DATA TO USE →
Lemma digits_rev_S n :
  digits_rev dec_fuel n = if n <=? 0 then [] else (48 + n mod 10) :: digits_rev 19 (n / 10).
Proof. done. Qed.

Lemma dec_digits n : Forall (λ c, is_digit c = true) (dec n).
Proof.
  unfold dec. case_test; [repeat constructor|]. apply Forall_rev, digits_rev_digits.
Qed.

Lemma is_digit_cstr c : is_digit c = true → 0 < c < 256.
Proof. unfold is_digit. intros; bprop. lia. Qed.

Lemma dec_cstr n : cstr_ok (dec n).
Proof.
  eapply Forall_impl; [apply dec_digits|]. apply is_digit_cstr.
Qed.

Lemma dec_nonempty n : 0 ≤ n → dec n ≠ [].
Proof.
  intros. unfold dec. case_test; [done|]. bprop. rewrite digits_rev_S.
  test_false (n <=? 0). intros E. by apply app_nil in E as [_ ?].
Qed.

Lemma scan_digits_rev f n rest :
  0 ≤ n < 10 ^ Z.of_nat f → n < 2147483648 →
  scan_int 0 (rev (digits_rev f n) ++ rest) = scan_int n rest.
Proof.
  revert n rest; induction f as [|f IH]; intros n rest Hn Hb; simpl.
  - replace n with 0 by lia. done.
  - case_test; bprop; [by replace n with 0 by lia|].
    simpl. rewrite <- app_assoc, IH.
    + simpl. pose proof (Z.mod_pos_bound n 10).
      replace (is_digit (48 + n mod 10)) with true
        by (symmetry; apply andb_true_iff; rewrite !Z.leb_le; lia).
      replace (n / 10 * 10 + (48 + n mod 10 - 48)) with n by (rewrite (Z.div_mod n 10) at 1; lia).
      by rewrite i32_small by lia.
    + rewrite Nat2Z.inj_succ, Z.pow_succ_r in Hn by lia.
      split; [apply Z.div_pos; lia|]. apply Z.div_lt_upper_bound; lia.
    + apply Z.div_lt_upper_bound; lia.
Qed.

(** Printing then scanning a number gives it back, whatever follows it. *)
Lemma scan_dec n rest :
  0 ≤ n < 2147483648 → scan_int 0 (dec n ++ rest) = scan_int n rest.
Proof.
  intros. unfold dec. case_test; bprop; [by subst|]. apply scan_digits_rev.
  - unfold dec_fuel. split; [lia|]. eapply Z.lt_trans; [apply H|]. done.
  - lia.
Qed.

Lemma scan_int_stop n c rest : is_digit c = false → scan_int n (c :: rest) = (n, c :: rest).
Proof. intros H. simpl. by rewrite H. Qed.

Lemma dec_inj n m : 0 ≤ n < 2147483648 → 0 ≤ m < 2147483648 → dec n = dec m → n = m.
Proof.
  intros Hn Hm E. pose proof (scan_dec n [] Hn) as Sn. pose proof (scan_dec m [] Hm) as Sm.
  rewrite E, Sm in Sn. simpl in Sn. congruence.
Qed.

Lemma digits_rev_length f n k :
  (k ≤ f)%nat → n < 10 ^ Z.of_nat k → (length (digits_rev f n) ≤ k)%nat.
Proof.
  revert n k; induction f as [|f IH]; intros n k Hk Hn; simpl; [lia|].
  case_test; bprop; simpl; [lia|]. destruct k as [|k].
  - change (10 ^ Z.of_nat 0) with 1 in Hn. lia.
  - apply le_n_S, IH; [lia|]. rewrite Nat2Z.inj_succ, Z.pow_succ_r in Hn by lia.
    apply Z.div_lt_upper_bound; lia.
Qed.

Lemma digits_rev_length_ge f n k :
  (k < f)%nat → 10 ^ Z.of_nat k ≤ n → (k < length (digits_rev f n))%nat.
Proof.
  revert n k; induction f as [|f IH]; intros n k Hk Hn; simpl; [lia|].
  assert (0 < 10 ^ Z.of_nat k) by (apply Z.pow_pos_nonneg; lia).
  test_false (n <=? 0). simpl. destruct k as [|k]; [lia|].
  apply -> Nat.succ_lt_mono. apply IH; [lia|].
  rewrite Nat2Z.inj_succ, Z.pow_succ_r in Hn by lia. apply Z.div_le_lower_bound; lia.
Qed.

(** A printing loop with an eight-entry scratch array is in bounds exactly
    below one hundred million. *)
Lemma dec_cap_8 n : dec_cap 8 n = if n <? 100000000 then Some (dec n) else None.
Proof.
  unfold dec_cap, zlen. destruct (Z.ltb_spec n 100000000).
  - pose proof (digits_rev_length dec_fuel n 8 ltac:(unfold dec_fuel; lia) ltac:(lia)).
    by test_true (Z.of_nat (length (digits_rev dec_fuel n)) <=? 8).
  - pose proof (digits_rev_length_ge dec_fuel n 8 ltac:(unfold dec_fuel; lia) ltac:(lia)).
    by test_false (Z.of_nat (length (digits_rev dec_fuel n)) <=? 8).
Qed.

Lemma zlen_dec_le n : n < 100000000 → zlen (dec n) ≤ 8.
Proof.
  intros. unfold dec, zlen. case_test; [simpl; lia|]. rewrite length_rev.
  pose proof (digits_rev_length dec_fuel n 8 ltac:(unfold dec_fuel; lia) ltac:(lia)). lia.
Qed.

Lemma digits_rev_last f n :
  0 < n < 10 ^ Z.of_nat f → ∃ l c, digits_rev f n = l ++ [c] ∧ c ≠ 48.
Proof.
  revert n; induction f as [|f IH]; intros n Hn; [simpl in Hn; lia|].
  rewrite Nat2Z.inj_succ, Z.pow_succ_r in Hn by lia. cbn [digits_rev]. test_false (n <=? 0).
  destruct (Z.eq_dec (n / 10) 0) as [E|E].
  - exists [], (48 + n mod 10). rewrite E. split; [by destruct f|].
    pose proof (Z.div_mod n 10). lia.
  - destruct (IH (n / 10)) as (l & c & -> & Hc); [|by exists ((48 + n mod 10) :: l), c].
    pose proof (Z.div_pos n 10). split; [lia|]. apply Z.div_lt_upper_bound; lia.
Qed.

Lemma dec_first_nonzero n : 0 < n < 2147483648 → ∃ c l, dec n = c :: l ∧ c ≠ 48.
Proof.
  intros Hn. unfold dec. test_false (n =? 0).
  destruct (digits_rev_last dec_fuel n) as (l & c & -> & Hc).
  - split; [lia|]. eapply Z.lt_trans; [apply Hn|]. done.
  - exists c, (rev l). split; [|done]. by rewrite rev_app_distr.
Qed.

(** ** Total triples

    [triple P m Q]: from a state of [P] the operation returns, with a value and a
    state of [Q]; it neither runs into undefined behaviour nor halts. *)

Definition triple {S A} (P : S → Prop) (m : M S A) (Q : A → S → Prop) : Prop :=
  ∀ s, P s → ∃ x s', m s = Ret (x, s') ∧ Q x s'.

Section triples.
Context {S A B : Type}.
Implicit Types (P : S → Prop).

Lemma triple_bind P (m : M S A) Q (k : A → M S B) R :
  triple P m Q → (∀ x, triple (Q x) (k x) R) → triple P (bind m k) R.
Proof.
  intros Hm Hk s Hs. destruct (Hm s Hs) as (x & s1 & E & Hq). destruct (Hk x s1 Hq) as (y & s2 & E2 & Hr).
  exists y, s2. split; [|done]. by rewrite (bind_ret _ _ _ _ _ E).
Qed.

Lemma triple_ret P (x : A) (Q : A → S → Prop) : (∀ s, P s → Q x s) → triple P (ret x) Q.
Proof. intros H s Hs. exists x, s. auto. Qed.

Lemma triple_gets P (f : S → A) (Q : A → S → Prop) : (∀ s, P s → Q (f s) s) → triple P (gets f) Q.
Proof. intros H s Hs. exists (f s), s. auto. Qed.

Lemma triple_modify P (f : S → S) (Q : unit → S → Prop) : (∀ s, P s → Q tt (f s)) → triple P (modify f) Q.
Proof. intros H s Hs. exists tt, (f s). auto. Qed.

Lemma triple_act P (f : S → A * S) (Q : A → S → Prop) : (∀ s, P s → Q (f s).1 (f s).2) → triple P (act f) Q.
Proof. intros H s Hs. exists (f s).1, (f s).2. split; [|auto]. unfold act. by destruct (f s). Qed.

Lemma triple_weaken P P' (m : M S A) (Q Q' : A → S → Prop) :
  triple P m Q → (∀ s, P' s → P s) → (∀ x s, Q x s → Q' x s) → triple P' m Q'.
Proof. intros H HP HQ s Hs. destruct (H s (HP s Hs)) as (x & s' & E & Hq). exists x, s'. auto. Qed.

Lemma triple_if P (b : bool) (m1 m2 : M S A) Q :
  (b = true → triple P m1 Q) → (b = false → triple P m2 Q) → triple P (if b then m1 else m2) Q.
Proof. destruct b; auto. Qed.

(** A fact that does not depend on the state. *)
Lemma triple_pure P (X : Prop) (m : M S A) Q : (X → triple P m Q) → triple (λ s, X ∧ P s) m Q.
Proof. intros H s [HX Hs]. by apply H. Qed.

WHAT IS EXPECTED →
Only one span is wanted. It runs from the first line of the listing through the line with "intros Hn Hm", and each line must match exactly.

SOLUTION TO THE EXERCISE →
Lemma digits_rev_S n :
  digits_rev dec_fuel n = if n <=? 0 then [] else (48 + n mod 10) :: digits_rev 19 (n / 10).
Proof. done. Qed.

Lemma dec_digits n : Forall (λ c, is_digit c = true) (dec n).
Proof.
  unfold dec. case_test; [repeat constructor|]. apply Forall_rev, digits_rev_digits.
Qed.

Lemma is_digit_cstr c : is_digit c = true → 0 < c < 256.
Proof. unfold is_digit. intros; bprop. lia. Qed.

Lemma dec_cstr n : cstr_ok (dec n).
Proof.
  eapply Forall_impl; [apply dec_digits|]. apply is_digit_cstr.
Qed.

Lemma dec_nonempty n : 0 ≤ n → dec n ≠ [].
Proof.
  intros. unfold dec. case_test; [done|]. bprop. rewrite digits_rev_S.
  test_false (n <=? 0). intros E. by apply app_nil in E as [_ ?].
Qed.

Lemma scan_digits_rev f n rest :
  0 ≤ n < 10 ^ Z.of_nat f → n < 2147483648 →
  scan_int 0 (rev (digits_rev f n) ++ rest) = scan_int n rest.
Proof.
  revert n rest; induction f as [|f IH]; intros n rest Hn Hb; simpl.
  - replace n with 0 by lia. done.
  - case_test; bprop; [by replace n with 0 by lia|].
    simpl. rewrite <- app_assoc, IH.
    + simpl. pose proof (Z.mod_pos_bound n 10).
      replace (is_digit (48 + n mod 10)) with true
        by (symmetry; apply andb_true_iff; rewrite !Z.leb_le; lia).
      replace (n / 10 * 10 + (48 + n mod 10 - 48)) with n by (rewrite (Z.div_mod n 10) at 1; lia).
      by rewrite i32_small by lia.
    + rewrite Nat2Z.inj_succ, Z.pow_succ_r in Hn by lia.
      split; [apply Z.div_pos; lia|]. apply Z.div_lt_upper_bound; lia.
    + apply Z.div_lt_upper_bound; lia.
Qed.

(** Printing then scanning a number gives it back, whatever follows it. *)
Lemma scan_dec n rest :
  0 ≤ n < 2147483648 → scan_int 0 (dec n ++ rest) = scan_int n rest.
Proof.
  intros. unfold dec. case_test; bprop; [by subst|]. apply scan_digits_rev.
  - unfold dec_fuel. split; [lia|]. eapply Z.lt_trans; [apply H|]. done.
  - lia.
Qed.

Lemma scan_int_stop n c rest : is_digit c = false → scan_int n (c :: rest) = (n, c :: rest).
Proof. intros H. simpl. by rewrite H. Qed.

Lemma dec_inj n m : 0 ≤ n < 2147483648 → 0 ≤ m < 2147483648 → dec n = dec m → n = m.
Proof.
  intros Hn Hm E. pose proof (scan_dec n [] Hn) as Sn. pose proof (scan_dec m [] Hm) as Sm.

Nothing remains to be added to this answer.